The Case Against Homework

Scope of Homework Load and Coordination

  • Many describe heavy, nightly workloads in secondary school, sometimes 45–90 minutes from a single class, on top of others.
  • Lack of coordination among teachers is a recurring complaint; one over-assigning teacher can dominate students’ evenings.
  • Some parents are prepared to push back or change schools when workload becomes excessive.

Learning Effectiveness: Practice vs. Busywork

  • Several argue homework is essential practice, especially for math and science, enabling deeper understanding and “aha” moments.
  • Others distinguish high-quality, feedback-rich practice from typical homework, which they see as low-feedback “take-home quizzes” or busywork.
  • Some report learning almost everything from doing problems at home; others say they learned little and only optimized for doing the minimum.

Age, Subject, and Individual Differences

  • Some think homework is mostly unnecessary before university; others see it as critical at all stages for less naturally strong students.
  • There are anecdotes of students who skipped homework yet succeeded in demanding careers, countered by reminders of survivorship bias.
  • Parents note children respond very differently: repetitive math drills help one child and bore or harm another.

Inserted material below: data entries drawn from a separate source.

Definition _TERMINAL_REQUIRED_FIELDS : list string :=
  [ "event"; "terminal_summary_version"; "schema_version"; "symbol"; "status"; "execution_type"; "client_order_id";
    "requested_quantity_decimal"; "normalized_common_entry_quantity_decimal"; "actual_spot_inventory_decimal";
    "actual_futures_inventory_decimal"; "exit_spot_quantity_decimal"; "exit_futures_quantity_decimal";
    "spot_cumulative_filled_quantity_decimal"; "futures_cumulative_filled_quantity_decimal"; "spot_vwap_decimal";
    "futures_vwap_decimal"; "spot_generations"; "futures_generations"; "spot_final_status"; "futures_final_status";
    "commissions"; "commission_assets"; "commission_status"; "unvalued_commission_assets";
    "exchange_event_time_ms"; "receive_time_ms"; "persist_time_ms"; "terminal_sequence"; "terminal_watermark";
    "telemetry_schema_version"; "telemetry_sequence"; "telemetry_ack_required"; "telemetry_replay" ].
Definition _TERMINAL_OPTIONAL_FIELDS : list string :=
  [ "account_id"; "environment"; "strategy_id"; "cycle_id"; "intent_id"; "leg_id"; "config_version_hash";
    "filled_qty"; "filled_qty_decimal"; "cumulative_filled_qty"; "avg_fill_price"; "last_fill_price";
    "cumulative_quote_qty"; "commission"; "commission_asset"; "realized_pnl"; "maker"; "event_time_ms";
    "process_time_ms"; "market"; "side"; "order_id"; "trade_id"; "spot_fill_price"; "perp_fill_price";
    "risk_adjusted_requested_quantity_decimal"; "spot_target_quantity_decimal"; "futures_target_quantity_decimal";
    "deadline_classification" ].
Definition _TERMINAL_FIELDS : list string := _TERMINAL_REQUIRED_FIELDS ++ _TERMINAL_OPTIONAL_FIELDS.

(** ** Readers *)

Definition protocol_error {A} (msg : string) : result A := raise ExecutionProtocolError msg.

(** [if cond: raise ExecutionProtocolError(msg)] *)
Definition refuse (cond : bool) (msg : string) : result unit := if cond then protocol_error msg else Ok tt.

Fixpoint for_each {A} (check : A -> result unit) (l : list A) : result unit :=
  match l with [] => Ok tt | x :: l' => let! _ := check x in for_each check l' end.

Definition deterministic_client_order_id (intent_id leg : string) : string :=
  let normalized_leg := if String.eqb (lower leg) "spot" then "s" else "p" in
  let digest := String.substring 0 24 (sha256_hex (intent_id +:+ ":" +:+ normalized_leg)) in
  "bngs_" +:+ normalized_leg +:+ "_" +:+ digest.

(** [math.isfinite] on the [repr] of a float. *)
Definition finite_repr (r : string) : bool := negb (str_in r ["nan"; "inf"; "-inf"]).

Definition _float (value : pyval) (field : string) : result string :=
  let! result := match value with
                 | VNone => Ok "0.0"
                 | VInt z => let! x := float_of_Z z in Ok (float_repr x)
                 | VFloat r => Ok r
                 | _ => protocol_error (field +:+ " must be numeric")
                 end in
  if finite_repr result then Ok result else protocol_error (field +:+ " must be finite").

Definition _optional_float (value : pyval) (field : string) : result pyval :=
  match value with VNone => Ok VNone | _ => let! r := _float value field in Ok (VFloat r) end.

Definition _bool (value : pyval) (field : string) : result bool :=
  match value with VNone => Ok false | VBool b => Ok b | _ => protocol_error (field +:+ " must be boolean") end.

Definition _integer (value : pyval) (field : string) (default : Z) : result Z :=
  match value with VNone => Ok default | VInt z => Ok z | _ => protocol_error (field +:+ " must be an integer") end.

Definition _string (value : pyval) (field default : string) : result string :=
  match value with VNone => Ok default | VStr s => Ok s | _ => protocol_error (field +:+ " must be a string") end.

(** [(?:0|[1-9][0-9]* )(?:\.[0-9]*[1-9])?\Z] *)
Definition _CANONICAL_DECIMAL_RE (l : list ascii) : bool :=
  let '(ints, rest) := span_digits l in
  match ints with
  | [] => false
  | d :: ds => (match ds with [] => true | _ => negb (d =? 0)%N end)
  end &&
  match rest with
  | [] => true
  | "."%char :: rest' =>
      let '(fracs, rest'') := span_digits rest' in
      match rest'', rev fracs with [], d :: _ => negb (d =? 0)%N | _, _ => false end
  | _ => false
  end.

Definition no_decimal (k : exn_kind) : bool := match k with InvalidOperation => true | _ => false end.
(** C15: two payloads with one canonical text are both synchronizations or both commands,
    and every field of their bodies is the same, floats bit by bit: the bytes under the
    hash cannot be read as two commands. *)
Theorem command_bytes_unambiguous p q s : canonical_command_bytes p = Ok s -> canonical_command_bytes q = Ok s ->
  is_config_sync p = is_config_sync q /\
  exists a b, same_body a b /\
    if is_config_sync p then canonical_config_sync_body p = Ok a /\ canonical_config_sync_body q = Ok b
    else canonical_command_body p = Ok a /\ canonical_command_body q = Ok b.
Proof.
  intros (a & l & Ha)%command_bytes_inv (b & m & Hb)%command_bytes_inv.
  destruct (is_config_sync p), (is_config_sync q); destruct Ha as (Ea & La & Hs), Hb as (Eb & Lb & ->).
  - apply str_app_inv_head in Hs as ->. split; [done|]. exists a, b. split; [|done].
    eapply lines_same_body; eauto using config_sync_fields_NoDup, config_sync_body_of.
  - by apply magics_differ in Hs.
  - symmetry in Hs. by apply magics_differ in Hs.
  - apply str_app_inv_head in Hs as ->. split; [done|]. exists a, b. split; [|done].
    eapply lines_same_body; eauto using command_fields_NoDup, command_body_of.
Qed.

(** ** Normalization keeps a normalized body *)

Lemma stripped_strip p k d s : stripped p k d = Ok s -> (get p k = VNone -> strip d = s) /\ strip s = s.
Proof.
  unfold stripped. intros H. bind H. apply Ok_inj in H as <-. split; [|apply strip_idem].
  intros E. rewrite E in B. by apply Ok_inj in B as ->.
Qed.

Lemma stripped_again e k d s : get e k = VStr s -> strip s = s -> stripped e k d = Ok s.
Proof. intros E Hs. unfold stripped. rewrite E. simpl. by rewrite Hs. Qed.

Lemma stripped_upper e k d s : get e k = VStr (upper s) -> strip s = s -> stripped e k d = Ok (upper s).
Proof. intros E Hs. apply stripped_again; [done|]. by rewrite strip_upper, Hs. Qed.
Lemma stripped_lower e k d s : get e k = VStr (lower s) -> strip s = s -> stripped e k d = Ok (lower s).
Proof. intros E Hs. apply stripped_again; [done|]. by rewrite strip_lower, Hs. Qed.
(* ===== verification/CommandOutbox.v ===== *)
(** * The durable outbox of the execution commands

    Model of the command tables of [StateWriter] in src/bongus/engine/state_store.py
    ([reserve_execution_command] to [get_replayable_execution_commands]) and of
    [ExecutionClient] in src/bongus/ipc/execution.py.  The two serializers are third-party
    code and are parameters; the socket answers from a list of outcomes, which may also
    kill the process before or after a message has left. *)
From Stdlib Require Import ZArith Lia Ascii.
From stdpp Require Import base list strings.
From S2P Require Import Prelude PyDecimal PyFloat PyTime PyValue PyJson IpcProtocol.
Open Scope Z_scope.

(** ** The tables *)

(** A row of [execution_command_outbox]. *)
Record command := Command {
  c_intent_id : string;
  c_schema_version : Z;
  c_producer_id : string;
  c_sequence : Z;
  c_intent_type : string;
  c_symbol : string;
  c_command_hash : string;
  c_envelope_json : string;
  c_state : string;
  c_ack_reason : string;
  c_send_attempts : Z;
  c_created_at_ms : Z;
  c_deadline_at_ms : Z;
  c_first_sent_at : option string;
  c_last_sent_at : option string;
  c_last_ack_at : option string;
  c_updated_at : string
}.
Lemma find_command_None b i : find_command b i = None -> i ∉ map c_intent_id (commands b).
Proof.
  intros H (c & -> & Hc)%list_elem_of_fmap. apply list_elem_of_In in Hc. pose proof (List.find_none _ _ H c Hc) as E.
  simpl in E. by rewrite String.eqb_refl in E.
Qed.

(** An update of one row that moves it forward. *)
Lemma update_forward b i f : wf b ->
  (forall c, c ∈ commands b -> c_intent_id c = i -> evolves c (f c) /\ c_state (f c) ∈ STATES) ->
  wf (update_command i f b) /\ extends_box b (update_command i f b).
Proof.
  intros Hwf Hf. set (g := fun c => if String.eqb (c_intent_id c) i then f c else c).
  assert (forall c, c ∈ commands b -> evolves c (g c) /\ c_state (g c) ∈ STATES) as Hg.
  { intros c Hc. unfold g. destruct (String.eqb_spec (c_intent_id c) i) as [E|]; [by apply Hf|]. split; [done|by apply (wf_state b)]. }
  assert (forall A (h : command -> A), (forall c, c ∈ commands b -> h (g c) = h c) -> map h (map g (commands b)) = map h (commands b)) as Hmap.
  { intros A h Hh. rewrite map_map. apply map_ext_in. intros c Hc. by apply Hh, list_elem_of_In. }
  split; [split; cbn [sequences commands update_command]; fold g|].
  - rewrite Hmap; [apply Hwf|]. intros c Hc. apply Hg, Hc.
  - rewrite Hmap; [apply Hwf|]. intros c Hc. destruct (Hg c Hc) as [[] _]. congruence.
  - intros c' (c & -> & Hc)%list_elem_of_fmap. destruct (Hg c Hc) as [[] _]. destruct (wf_counter _ Hwf c Hc) as (l & t & E & Hl).
    exists l, t. by rewrite ev_producer0, ev_sequence0.
  - apply Hwf.
  - intros c' (c & -> & Hc)%list_elem_of_fmap. destruct (wf_recorded _ Hwf c Hc) as [env He]. exists env.
    eapply recorded_evolves; [apply Hg, Hc|done].
  - intros c' (c & -> & Hc)%list_elem_of_fmap. apply Hg, Hc.
  - intros c Hc. exists (g c). split; [by apply list_elem_of_In, in_map, list_elem_of_In|apply Hg, Hc].
Qed.

(** An operation on the tables keeps the invariant and only moves commands forward,
    whether it raises or not. *)
Definition keeps {A} (m : M outbox A) : Prop := forall b, wf b -> wf (snd (m b)) /\ extends_box b (snd (m b)).

Lemma mark_sent_keeps i now : keeps (mark_execution_command_sent i now).
Proof. intros b Hwf. apply update_forward; [done|]. intros c Hc _. by apply set_sent_evolves, (wf_state b). Qed.

Lemma mark_failed_keeps i reason now : keeps (mark_execution_command_send_failed i reason now).
Proof. intros b Hwf. apply update_forward; [done|]. intros c Hc _. by apply set_failed_evolves, (wf_state b). Qed.

Lemma validate_ack_status event i status : validate_ack event = Ok (i, status) -> status ∈ ACK_STATES.
Proof.
  unfold validate_ack. intros H. do 10 bind H. apply Ok_inj in H. injection H as _ <-.
  apply refuse_Ok, negb_false_iff in B4. by apply str_in_spec.
Qed.

Lemma ack_keeps event now : keeps (apply_execution_command_ack event now).
Proof.
  intros b Hwf. unfold apply_execution_command_ack. unfold m_bind, m_lift, m_get, m_put.
  destruct (validate_ack event) as [[i status]|] eqn:Hv; [|done]. apply validate_ack_status in Hv.
  destruct (find_command b i) as [c|] eqn:Hc; [|done]. apply find_command_Some in Hc as [Hc Hi]. pose proof (wf_state _ Hwf c Hc) as Hst.
  destruct (_ && _); [done|]. rewrite (state_upper _ Hst). destruct (final (c_state c)) eqn:Hf; [by destruct (_ && _)|].
  destruct (Z.ltb_spec (rank_of status) (rank_of (c_state c))) as [|Hr]; [done|]. apply update_forward; [done|].
  intros d Hd Ed. assert (d = c) as ->; [|by apply set_ack_evolves].
  apply (NoDup_map_inj c_intent_id (commands b)); [apply Hwf|done..|by rewrite Hi].
Qed.

(** ** Reservations *)

Lemma transaction_keeps {A} (m : M outbox A) :
  (forall b a b', wf b -> m b = (Ok a, b') -> wf b' /\ extends_box b b') -> keeps (transaction m).
Proof.
  intros H b Hwf. unfold transaction. specialize (H b). destruct (m b) as [[a|e] b'] eqn:E; [by eapply H|done].
Qed.

(** What is in an envelope for the row that records it. *)
Lemma text_or_empty_stripped p k s : stripped p k "" = Ok s -> s = strip (text_or_empty (get p k)).
Proof.
  unfold stripped, text_or_empty. intros H. bind H. apply Ok_inj in H as <-. destruct (get p k); try discriminate B;
    apply Ok_inj in B as <-; [done|]. unfold py_or. simpl. by destruct s.
Qed.

Lemma command_body_intent p body : canonical_command_body p = Ok body -> get body "intent_id" = VStr (strip (text_or_empty (get p "intent_id"))).
Proof.
  unfold canonical_command_body. intros H. do 33 bind H. apply Ok_inj in H. subst body. rewrite <- (text_or_empty_stripped _ _ _ B0). done.
Qed.

Lemma config_sync_body_intent p body : canonical_config_sync_body p = Ok body -> get body "intent_id" = VStr (strip (text_or_empty (get p "intent_id"))).
Proof.
  unfold canonical_config_sync_body. intros H. do 13 bind H. apply Ok_inj in H. subst body. rewrite <- (text_or_empty_stripped _ _ _ B7). done.
Qed.

Lemma built_fields payload pid sequence ttl at_ms now env :
  build_command_envelope payload pid (VInt sequence) ttl at_ms now = Ok env ->
  get env "intent_id" = VStr (strip (text_or_empty (get payload "intent_id"))) /\
  exists created deadline, get env "created_at_ms" = VInt created /\ get env "deadline_at_ms" = VInt deadline.
Proof.
  intros H. destruct (is_config_sync payload) eqn:Hp.
  - unfold build_command_envelope in H. rewrite Hp in H.
    destruct (build_config_sync_inv _ _ _ _ _ _ _ H) as (body & p & s & t & c & Hb & _ & _ & Hs). pose proof (config_sync_body_of _ _ Hb) as Hbo.
    destruct (seal_env _ _ _ _ _ _ _ _ config_sync_envelope_of Hbo Hs) as (Hg & _ & _ & Ec & Ed).
    rewrite Hg, (config_sync_body_intent _ _ Hb); [eauto|]. rewrite (body_keys _ _ Hbo). by apply str_in_spec.
  - destruct (build_command_inv _ _ _ _ _ _ _ Hp H) as (body & p & s & t & c & Hb & _ & _ & _ & _ & _ & _ & Hs). pose proof (command_body_of _ _ Hb) as Hbo.
    destruct (seal_env _ _ _ _ _ _ _ _ command_envelope_of Hbo Hs) as (Hg & _ & _ & Ec & Ed).
    rewrite Hg, (command_body_intent _ _ Hb); [eauto|]. rewrite (body_keys _ _ Hbo). by apply str_in_spec.
Qed.

(** A reservation that succeeds: the row of the intent is there, or it is the last row
    and its sequence is the next one of its producer. *)
Lemma reserve_body_Ok payload i h pid ttl at_ms now now_ms b env b' :
  reserve_body orjson_dumps payload i h pid ttl at_ms now now_ms b = (Ok env, b') ->
  (exists c, find_command b i = Some c /\ c_command_hash c = h /\ loads_dict (c_envelope_json c) = Ok env /\ b' = b) \/
  (find_command b i = None /\ exists n row,
    n = match dict_get (sequences b) pid with Some (last, _) => last + 1 | None => 1 end /\
    build_command_envelope payload (VStr pid) (VInt n) ttl at_ms now_ms = Ok env /\ new_command orjson_dumps i pid n env now = Ok row /\
    b' = Outbox (dict_set (sequences b) pid (n, now)) (commands b ++ [row]) /\
    (forall c, c ∈ commands b -> ~ (c_producer_id c = c_producer_id row /\ c_sequence c = c_sequence row))).
Proof.
  unfold reserve_body. intros (b0 & b1 & [= <- <-] & H)%m_bind_Ok. destruct (find_command b i) as [c|] eqn:Hf.
  - left. destruct (String.eqb_spec (c_command_hash c) h) as [Eh|]; [|discriminate H]. cbn [negb] in H. injection H as H <-. by exists c.
  - right. split; [done|]. apply m_bind_Ok in H as (n & b2 & [= <- <-] & H). apply m_bind_Ok in H as (e & b3 & [= Hb <-] & H).
    apply m_bind_Ok in H as (row & b4 & [= Hr <-] & H). apply m_bind_Ok in H as ([] & b5 & Hi & [= <- <-]).
    unfold insert_command in Hi. cbn [commands sequences] in Hi. destruct (existsb _ (commands b)); [discriminate Hi|].
    destruct (existsb (fun x => _ && _) (commands b)) eqn:Es; [discriminate Hi|]. injection Hi as <-.
    eexists _, row. split; [done|]. split; [exact Hb|]. split; [exact Hr|]. split; [done|].
    intros c Hc [E1 E2]. apply not_true_iff_false in Es. apply Es, existsb_exists. exists c. split; [by apply list_elem_of_In|].
    by rewrite E1, E2, String.eqb_refl, Z.eqb_refl.
Qed.
(* ===== verification/HoldExitPolicyFacts.v ===== *)
(** * Properties of the hold or exit policy

    Which action is taken, exactly; an entry lock takes no part in it; the urgency is
    a number of [0, 1] whatever the inputs.  A funding forecast that is not a number
    keeps the pair. *)
From Stdlib Require Import ZArith Lia Ascii SpecFloat.
From stdpp Require Import base list strings sets.
From S2P Require Import Prelude PyDecimal PyFloat PyFormat PyFloatOrder HoldExitPolicy.
Open Scope Z_scope.

(** Inputs the policy decides on. *)
Record sound (i : HoldExitInputs) : Prop := {
  symbol_named : strip (symbol i) <> EmptyString;
  direction_known : direction i = "long_spot_short_perp" \/ direction i = "short_spot_long_perp";
  amounts_usable : forall nv, nv ∈ amounts i -> isfinite (snd nv) = true /\ flt (snd nv) fzero = false;
  survival_in_range : probability (settlement_survival_probability i) = true;
  forecast_in_range : probability (forecast_favourable_probability i) = true
}.

(** ** Reasons *)

(** The reasons that make the inputs unusable. *)
Definition fatal (reason : string) : bool :=
  startswith "invalid_" reason || str_in reason ["missing_symbol"; "unknown_direction"].

Lemma existsb_reason_if (f : string -> bool) b r : existsb f (reason_if b r) = b && f r.
Proof. destruct b; simpl; [by rewrite orb_false_r|done]. Qed.

Lemma existsb_flat_map {A B} (f : B -> bool) (g : A -> list B) l :
  existsb f (flat_map g l) = existsb (fun x => existsb f (g x)) l.
Proof. induction l as [|x l IH]; simpl; [done|]. by rewrite existsb_app, IH. Qed.

Lemma existsb_ext' {A} (f g : A -> bool) l : (forall x, f x = g x) -> existsb f l = existsb g l.
Proof. intros H. induction l as [|x l IH]; simpl; [done|]. by rewrite H, IH. Qed.

Lemma invalid_prefix name : fatal ("invalid_" +:+ name) = true.
Proof. done. Qed.

(** The inputs are invalid for one of the five checks only. *)
Lemma invalid_checks i : invalid i =
  negb (nonempty (strip (symbol i))) || (negb (str_in (direction i) directions)
  || (existsb (fun nv => unusable (snd nv)) (amounts i)
      || (negb (probability (settlement_survival_probability i))
          || negb (probability (forecast_favourable_probability i))))).
Proof.
  unfold invalid, observed_reasons, input_reasons. fold fatal.
  rewrite !existsb_app, existsb_flat_map, !existsb_reason_if.
  rewrite (existsb_ext' _ (fun nv : string * float => unusable (snd nv)))
    by (intros nv; by rewrite existsb_reason_if, invalid_prefix, andb_true_r).
  change (fatal "missing_symbol") with true. change (fatal "unknown_direction") with true.
  change (fatal "invalid_settlement_survival_probability") with true.
  change (fatal "invalid_forecast_probability") with true.
  change (fatal "funding_reversal_likely") with false. change (fatal "stale_decision_inputs") with false.
  change (fatal "entry_lock_ignored_for_exit") with false.
  by rewrite !andb_true_r, !andb_false_r, !orb_false_r, ?orb_assoc.
Qed.

Lemma invalid_sound i : invalid i = false <-> sound i.
Proof.
  rewrite invalid_checks, !orb_false_iff, !negb_false_iff, existsb_false, str_in_spec.
  unfold directions. setoid_rewrite orb_false_iff. setoid_rewrite negb_false_iff.
  split.
  - intros (Hs & Hd & Ha & ? & ?). constructor; try done; [by destruct (strip (symbol i))|set_solver].
  - intros [Hs Hd Ha ? ?]. split_and!; try done; [by destruct (strip (symbol i))|set_solver].
Qed.

(** ** The action *)

(** C5: each action is taken in exactly one situation: an unsound description of the pair
    comes before an emergency, an emergency before stale data and an exit that cannot
    be executed, and only then is the value of holding looked at. *)
Theorem action_taken_exactly_when i :
  let emergency := fle (flit "0.95") (urgency_of i) = true in
  let exit_is_better := flt (incremental i) (minimum_hold_advantage_usd i) = true \/ fle (flit "0.60") (urgency_of i) = true in
  (action (decide i) = EMERGENCY_EXIT <-> sound i /\ emergency) /\
  (action (decide i) = CONTROLLED_EXIT <->
     sound i /\ ~ emergency /\ data_fresh i = true /\ exit_executable i = true /\ exit_is_better) /\
  (action (decide i) = HOLD <->
     sound i /\ ~ emergency /\ (data_fresh i = false \/ exit_executable i = true /\ ~ exit_is_better)) /\
  (action (decide i) = MANUAL_REVIEW <->
     ~ sound i \/ ~ emergency /\ data_fresh i = true /\ exit_executable i = false).
Proof.
  intros emergency better.
  assert (action (decide i) = fst (choose i)) as -> by (unfold decide; by destruct (choose i)).
  unfold choose. pose proof (invalid_sound i) as Hs. unfold emergency, better.
  destruct (invalid i); [split_and!; simpl; naive_solver|].
  destruct (fle (flit "0.95") (urgency_of i)); [split_and!; simpl; naive_solver|].
  destruct (data_fresh i); [|split_and!; simpl; naive_solver].
  destruct (exit_executable i); [|split_and!; simpl; naive_solver].
  destruct (flt (incremental i) (minimum_hold_advantage_usd i)), (fle (flit "0.60") (urgency_of i));
    split_and!; simpl; naive_solver.
Qed.

(** ** Entry locks *)

Definition with_entry_blocked (b : bool) (i : HoldExitInputs) : HoldExitInputs :=
  Inputs (symbol i) (direction i) (notional_usd i) (expected_future_funding_usd i) (lower_future_funding_usd i)
    (current_basis_pct i) (expected_exit_basis_pct i) (exit_cost_usd i) (borrow_cost_usd i) (basis_tail_risk_usd i)
    (seconds_to_settlement i) (settlement_survival_probability i) (imminent_settlement_payment_usd i)
    (forecast_favourable_probability i) (risk_urgency i) (hedge_mismatch_usd i) (maximum_hedge_mismatch_usd i)
    (data_fresh i) (exit_executable i) b (minimum_hold_advantage_usd i).

(** C8: a lock on entries changes nothing of an exit decision but the reason that records
    the lock. *)
Theorem entry_lock_never_blocks_exit b i :
  let d := decide i in let d' := decide (with_entry_blocked b i) in
  action d' = action d /\ hold_value_usd d' = hold_value_usd d /\ exit_value_usd d' = exit_value_usd d /\
  incremental_hold_value_usd d' = incremental_hold_value_usd d /\ urgency d' = urgency d /\
  explanation d' = explanation d /\
  forall r, r <> "entry_lock_ignored_for_exit" -> r ∈ reason_codes d' <-> r ∈ reason_codes d.
Proof.
  assert (choose (with_entry_blocked b i) = choose i) as E
    by (unfold choose; rewrite !invalid_checks; reflexivity).
  unfold decide. rewrite E. destruct (choose i) as [a more]. cbn.
  split_and!; try reflexivity. intros r Hr. rewrite !elem_of_dedupe, !elem_of_app.
  unfold observed_reasons. rewrite !elem_of_app.
  change (input_reasons (with_entry_blocked b i)) with (input_reasons i).
  change (likely_reversal (with_entry_blocked b i)) with (likely_reversal i). cbn [with_entry_blocked data_fresh entry_blocked].
  assert (forall c, r ∉ reason_if c "entry_lock_ignored_for_exit") as Hn by (intros [|]; simpl; set_solver).
  pose proof (Hn b). pose proof (Hn (entry_blocked i)). tauto.
Qed.

(** ** Urgency *)

Definition unit_number (x : float) : Prop := is_nan x = false /\ fle fzero x = true /\ fle x (flit "1.0") = true.

Lemma unit_clamp x : unit_number (fmin (flit "1.0") (fmax fzero x)).
Proof.
  unfold fmin, fmax. destruct (flt fzero x) eqn:E1; [|by vm_compute].
  destruct (flt x (flit "1.0")) eqn:E2; [|by vm_compute]. destruct (flt_not_nan _ _ E1) as [_ Hn].
  split_and!; [done|by apply flt_le..].
Qed.

Lemma unit_fmax u x : unit_number u -> fle x (flit "1.0") = true -> unit_number (fmax u x).
Proof.
  intros (Hn & H0 & H1) Hx. unfold fmax. destruct (flt u x) eqn:E; [|done].
  destruct (flt_not_nan _ _ E) as [_ Nx]. split_and!; [done|by apply (fle_flt_trans_le _ u)|done].
Qed.

Lemma fmin_one x : fle (fmin (flit "1.0") x) (flit "1.0") = true.
Proof. unfold fmin. destruct (flt x (flit "1.0")) eqn:E; [by apply flt_le|by vm_compute]. Qed.

(** The urgency is a number between zero and one for all inputs, nans and infinities
    included. *)
Theorem urgency_is_bounded i : unit_number (urgency (decide i)).
Proof.
  assert (urgency (decide i) = urgency_of i) as -> by (unfold decide; by destruct (choose i)).
  unfold urgency_of. cbn zeta. pose proof (unit_clamp (risk_urgency i)) as H.
  set (u := fmin (flit "1.0") _) in *. clearbody u.
  assert (forall b : bool, unit_number (if b then fmax u (fmin (flit "1.0")
    (fdiv_ieee (hedge_mismatch_usd i) (maximum_hedge_mismatch_usd i))) else u)) as H'.
  { intros []; [apply unit_fmax; [done|apply fmin_one]|done]. }
  specialize (H' (flt fzero (maximum_hedge_mismatch_usd i))).
  destruct (likely_reversal i); [|done]. apply unit_fmax; [done|]. by vm_compute.
Qed.

(** ** A forecast that is not a number

    The forecast is not among the checked amounts: when it is a nan no comparison with
    the value of holding is true, and the pair is held as the better choice. *)
Example nan_forecast_is_held :
  let d := decide (example_inputs S754_nan fzero true) in
  (action d, reason_codes d) = (HOLD, ["hold_lcb_dominates_exit"]).
Proof. vm_compute. reflexivity. Qed.

(** So is a risk urgency: it counts as none. *)
Example nan_urgency_is_none : urgency_of (example_inputs (flit "5") S754_nan true) = fzero.
Proof. vm_compute. reflexivity. Qed.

Impact on Well‑Being and Free Time

  • Frequent comparisons to unpaid overtime at work: if learning can’t fit into the school day, that’s seen as a systemic problem.
  • Critics emphasize stress, exhaustion, loss of time for hobbies, social life, and unstructured play, especially during highly “scheduled” childhoods.
  • Supporters argue teenagers otherwise waste time and that moderate homework builds diligence and habits.

Equity and Social Conditioning Concerns

  • Some see homework as primarily measuring home stability and parental involvement, calling it classist.
  • Others argue school (and homework) socialize children into deadlines, form-filling, and obedience, preparing them for industrial work cultures.

Curriculum and Pedagogy Debates

  • Disagreement over whether the main issue is what is taught (e.g., trig vs. statistics, personal finance, civics) or how it’s taught.
  • Complaints about educational fads (creative engagement vs. rote/homework) cycling without clear gains.

Alternative Approaches Proposed

  • In-class practice, study halls, and structured study groups instead of or alongside homework.
  • Flipped or project-based learning, short daily assignments with immediate feedback, and limiting or eliminating homework in earlier grades.
  • Some suggest Finnish-style models: rigorous in-class work, minimal take-home tasks.

Attitudes Toward Educational Research

  • The thread includes skepticism of studies claiming homework has little benefit, with some trusting “common sense” and personal experience that practice works.
  • Others caution that not all practice is effective and call for evidence-based homework design, while noting research and policy are often misaligned.